In this episode of Primitive Culture, host Duncan Barrett is joined by Brandi Jackola for a look at the pervasive influence of Shelley’s novel on the Star Trek universe, from The Original Series through to Picard. We discuss Trek’s various mad scientists—among them the three Soongs, played by Brent Spiner, all of whom owe a major debt to Shelley’s protagonist—as well as look at how the author’s deep empathy for the hideous, ungodly “creature” at the heart of her novel chimes perfectly with Trek’s own approach to humanizing the most alien of antagonists.

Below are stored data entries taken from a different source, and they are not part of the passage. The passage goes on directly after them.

(** * Shared-haplotype segment detection: a shallow embedding

    The development follows [graphs_for_true_matches.py], the part of the
    repository that holds the streaming clustering and segmentation engine
    ([variant_carriers], [all_shared_homozygous], [overlaps_gene_region],
    [is_ultra_rare_variant], [flush_cluster] and the loop of [main]).

    Python values are modelled as follows: [int] as [Z], indices produced
    by [enumerate] and the members of carrier sets as [nat], [str] as
    [string], [set] as [gset], [Counter] as [gmap nat nat], [None]-able
    values as [option], and binary64 floats as [spec_float] with the
    operations of the standard library's IEEE 754 specification. *)

From Stdlib Require Import ZArith String Ascii List Lia Permutation.
From Stdlib Require Import Floats.SpecFloat.
From stdpp Require Import gmap strings list sorting.

Local Open Scope string_scope.
Local Open Scope Z_scope.

(** ** Python string helpers *)

Module PyStr.

(** [c in chars] for a character [c] and a string [chars]. *)
Fixpoint mem (c : ascii) (chars : string) : bool :=
  match chars with
  | EmptyString => false
  | String d rest => if Ascii.eqb c d then true else mem c rest
  end.

(** [s.lstrip(chars)]: drops the longest prefix of [s] made of characters
    that occur in [chars]; [chars] is a set of characters, not a prefix. *)
Fixpoint lstrip (chars : string) (s : string) : string :=
  match s with
  | EmptyString => EmptyString
  | String c rest => if mem c chars then lstrip chars rest else s
  end.
(** C3, amended. In the re-triage every vertex of the unassigned list is
    compared with the new visible faces in order; the scan covers all of
    them unless the greatest distance seen goes above 1000 x tolerance,
    which ends it.  If the greatest distance seen is above the tolerance,
    the vertex is filed under the first scanned face at that distance
    ([retriageFace]): in its round it becomes the first of that face's
    outside vertices, and when the loop is over it is in the group of
    that face.  Otherwise the round leaves the state as it is and the
    vertex is in no group.  The vertices that were filed before stay in
    their groups. *)
Theorem retriage_files_under_first_farthest :
  (forall nf v s nx s', resolveVertex nf v s = Ok (nx, s') ->
     exists nd, HullState.vertices s !! v = Some nd /\
       match retriageFace s (VertexNode.index nd) nf with
       | Some f => filedUnder s' v f
       | None => s' = s
       end) /\
  (forall fuel nf s gs us u s', triaged s gs us ->
     resolveUnassignedPoints fuel nf s = Ok (u, s') ->
     exists gs', filed s' gs' /\
       (forall f r x, (f, r) ∈ gs -> x ∈ r -> exists r', (f, r') ∈ gs' /\ x ∈ r') /\
       forall v, v ∈ us ->
         exists nd, HullState.vertices s !! v = Some nd /\
           match retriageFace s (VertexNode.index nd) nf with
           | Some f => exists r, (f, r) ∈ gs' /\ v ∈ r
           | None => v ∉ runs gs'
           end).
Proof.
  split.
  - intros nf v s nx s' H.
    destruct (resolveVertex_round _ _ _ _ _ H) as (nd & Hv & _ & Hr).
    exists nd. split; [exact Hv|].
    destruct (retriageFace s (VertexNode.index nd) nf); [|exact Hr].
    eapply addVertexToFace_spec. exact Hr.
  - intros fuel nf s gs us u s' (Hfiled & (Hnd & Hh & Ht & Hseg) & Hdis) H.
    unfold resolveUnassignedPoints in H.
    apply bind_Ok in H as (un & s0 & Hg & H). apply gets_Ok in Hg as [<- <-].
    simpl in Hh. unfold vertexListIsEmpty in H.
    destruct (VertexList.head (HullState.unassigned s)) as [h|] eqn:Hhead.
    + destruct (resolveLoop_retriage nf fuel (Some h) us None s gs u s' Hfiled Hh Hseg Hnd Hdis H)
        as (_ & gs' & Hf' & HA & HB & HC).
      exists gs'. split; [exact Hf'|]. split.
      * intros f r x Hg Hx.
        assert (Hxr : x ∈ runs gs) by (apply elem_of_runs; eauto).
        destruct (HA x Hxr) as [Hx' E].
        assert (Hname : namesFace s' x f).
        { unfold namesFace. rewrite E. destruct Hfiled as (_ & _ & Hall & _).
          rewrite Forall_forall in Hall. destruct (Hall _ Hg) as (_ & _ & _ & Hm).
          apply Hm, Hx. }
        destruct (filed_member _ _ _ _ Hf' Hx' Hname) as (g1 & r1 & r2 & g2 & ->).
        exists (r1 ++ x :: r2). split.
        -- apply elem_of_app. right. left.
        -- apply elem_of_app. right. left.
      * intros v Hv.
        destruct (segment_lookup _ _ _ _ _ Hseg Hv) as [nd Hndv].
        exists nd. split; [exact Hndv|].
        destruct (retriageFace s (VertexNode.index nd) nf) as [f|] eqn:E.
        -- destruct (HB v nd f Hv Hndv E) as [Hv' Hname].
           destruct (filed_member _ _ _ _ Hf' Hv' Hname) as (g1 & r1 & r2 & g2 & ->).
           exists (r1 ++ v :: r2). split.
           ++ apply elem_of_app. right. left.
           ++ apply elem_of_app. right. left.
        -- intros Hbad. apply HC in Hbad as [Hbad|(_ & nd' & f & Hnd' & Hrf)].
           ++ exact (Hdis v Hv Hbad).
           ++ assert (nd' = nd) by congruence. subst nd'. congruence.
    + apply ret_Ok in H as [_ <-]. destruct us as [|x us]; [|discriminate].
      exists gs. split; [exact Hfiled|]. split; [eauto|].
      intros v Hv. inversion Hv.
Qed.
Lemma two_devices_converged_witness :
  0 < 5 * GiB <= 2 ^ 53 /\
  (12 * GiB - 6 * GiB) * (12 * GiB - 6 * GiB)
  <= 2 * ((5 * GiB - 1) * (5 * GiB - 1)) /\
  converged [12 * GiB; 6 * GiB] (5 * GiB) = Ok true.
Proof.
  assert (Hl : 0 < 5 * GiB <= 2 ^ 53)
    by (vm_compute; split; [reflexivity | discriminate]).
  assert (Hd : (12 * GiB - 6 * GiB) * (12 * GiB - 6 * GiB)
               <= 2 * ((5 * GiB - 1) * (5 * GiB - 1)))
    by (vm_compute; discriminate).
  split; [exact Hl |]. split; [exact Hd |].
  destruct (two_devices_converged (12 * GiB) (6 * GiB) (5 * GiB) Hl)
    as (_ & H & _).
  exact (H Hd).
Defined.

Lemma Zsum_shift (c : Z) (data : list Z) :
  Zsum (map (Z.add c) data) = Zsum data + c * Z.of_nat (length data).
Proof.
  induction data as [| x data IH]; cbn [map Zsum fold_right length].
  - lia.
  - fold (Zsum (map (Z.add c) data)). fold (Zsum data). rewrite IH. lia.
Qed.

(** X16: the test depends on the differences between devices only: adding
    the same number of bytes to the unallocated space of every device
    changes neither its verdict nor the error it raises. *)
Theorem converged_shift_invariant (c : Z) (data : list Z) (limit : Z) :
  converged (map (Z.add c) data) limit = converged data limit.
Proof.
  destruct (Nat.lt_ge_cases (length data) 2) as [Hn | Hn].
  - unfold converged, stdev.
    rewrite !variance_too_few by (rewrite ?length_map; exact Hn).
    reflexivity.
  - rewrite (converged_of_variance data limit _ Hn (Qeq_refl _)).
    apply converged_of_variance; [rewrite length_map; exact Hn |].
    rewrite length_map, map_map.
    assert (Hmean : (mean (map (Z.add c) data)
                     == mean data + inject_Z c)%Q).
    { unfold mean. rewrite Zsum_shift, length_map.
      rewrite inject_Z_plus, inject_Z_mult. field.
      apply inject_Z_nonzero. lia. }
    assert (Hs : (Qsum (map (fun x => sq_dev (mean (map (Z.add c) data))
                                        (c + x)) data)
                  == Qsum (map (sq_dev (mean data)) data))%Q).
    { apply Qsum_map_ext. intros x _.
      rewrite (sq_dev_proper _ _ (c + x) Hmean). unfold sq_dev.
      rewrite inject_Z_plus. ring. }
    rewrite Hs. reflexivity.
Qed.

Lemma Qsum_permutation (l l' : list Q) :
  Permutation l l' -> (Qsum l == Qsum l')%Q.
Proof.
  induction 1 as [| x l l' _ IH | x y l | l l' l'' _ IH1 _ IH2];
    cbn [Qsum fold_right].
  - reflexivity.
  - fold (Qsum l). fold (Qsum l'). rewrite IH. reflexivity.
  - fold (Qsum l). ring.
  - rewrite IH1. exact IH2.
Qed.

Lemma Zsum_permutation (l l' : list Z) :
  Permutation l l' -> Zsum l = Zsum l'.
Proof.
  induction 1 as [| x l l' _ IH | x y l | l l' l'' _ IH1 _ IH2];
    cbn [Zsum fold_right].
  - reflexivity.
  - fold (Zsum l). fold (Zsum l'). rewrite IH. reflexivity.
  - fold (Zsum l). lia.
  - rewrite IH1. exact IH2.
Qed.

(** X17: the order in which [btrfs fi show] lists the devices does not
    matter to the test: a snapshot and any reordering of it get the same
    verdict.  (It matters to the choice of the device, on ties.) *)
Theorem converged_order_invariant (data data' : list Z) (limit : Z) :
  Permutation data data' ->
  converged data' limit = converged data limit.
Proof.
  intros Hp. pose proof (Permutation_length Hp) as Hlen.
  destruct (Nat.lt_ge_cases (length data) 2) as [Hn | Hn].
  - unfold converged, stdev.
    rewrite !variance_too_few by (rewrite <- ?Hlen; exact Hn).
    reflexivity.
  - rewrite (converged_of_variance data limit _ Hn (Qeq_refl _)).
    apply converged_of_variance; [rewrite <- Hlen; exact Hn |].
    assert (Hmean : mean data' = mean data).
    { unfold mean. rewrite (Zsum_permutation _ _ Hp), Hlen. reflexivity. }
    rewrite Hmean, <- Hlen.
    rewrite (Qsum_permutation _ _
               (Permutation_map (sq_dev (mean data)) (Permutation_sym Hp))).
    reflexivity.
Qed.

Lemma converged_order_invariant_witness :
  Permutation [100; 120; 20] [20; 100; 120] /\
  converged [20; 100; 120] 60 = converged [100; 120; 20] 60.
Proof.
  assert (Hp : Permutation [100; 120; 20] [20; 100; 120]).
  { apply Permutation_sym.
    apply (Permutation_cons_app [100; 120] [] 20). apply Permutation_refl. }
  split; [exact Hp |].
  apply (converged_order_invariant _ _ 60 Hp).
Defined.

From Prometheus to Picard (00:06:45)
“Prototype,” “Drone,” and “Life Support” (00:19:29)
Cheating Death (00:43:00)
Mad Soongs (00:56:37)
Slippery Slopes (01:08:28)
Duncan Barrett (Editor and Producer) C Bryan Jones (Executive Producer) Matthew Rushing (Executive Producer) Tony Black (Associate Producer) Clara Cook (Associate Producer) Norman C. Lao (Associate Producer) Amy Nelson (Associate Producer)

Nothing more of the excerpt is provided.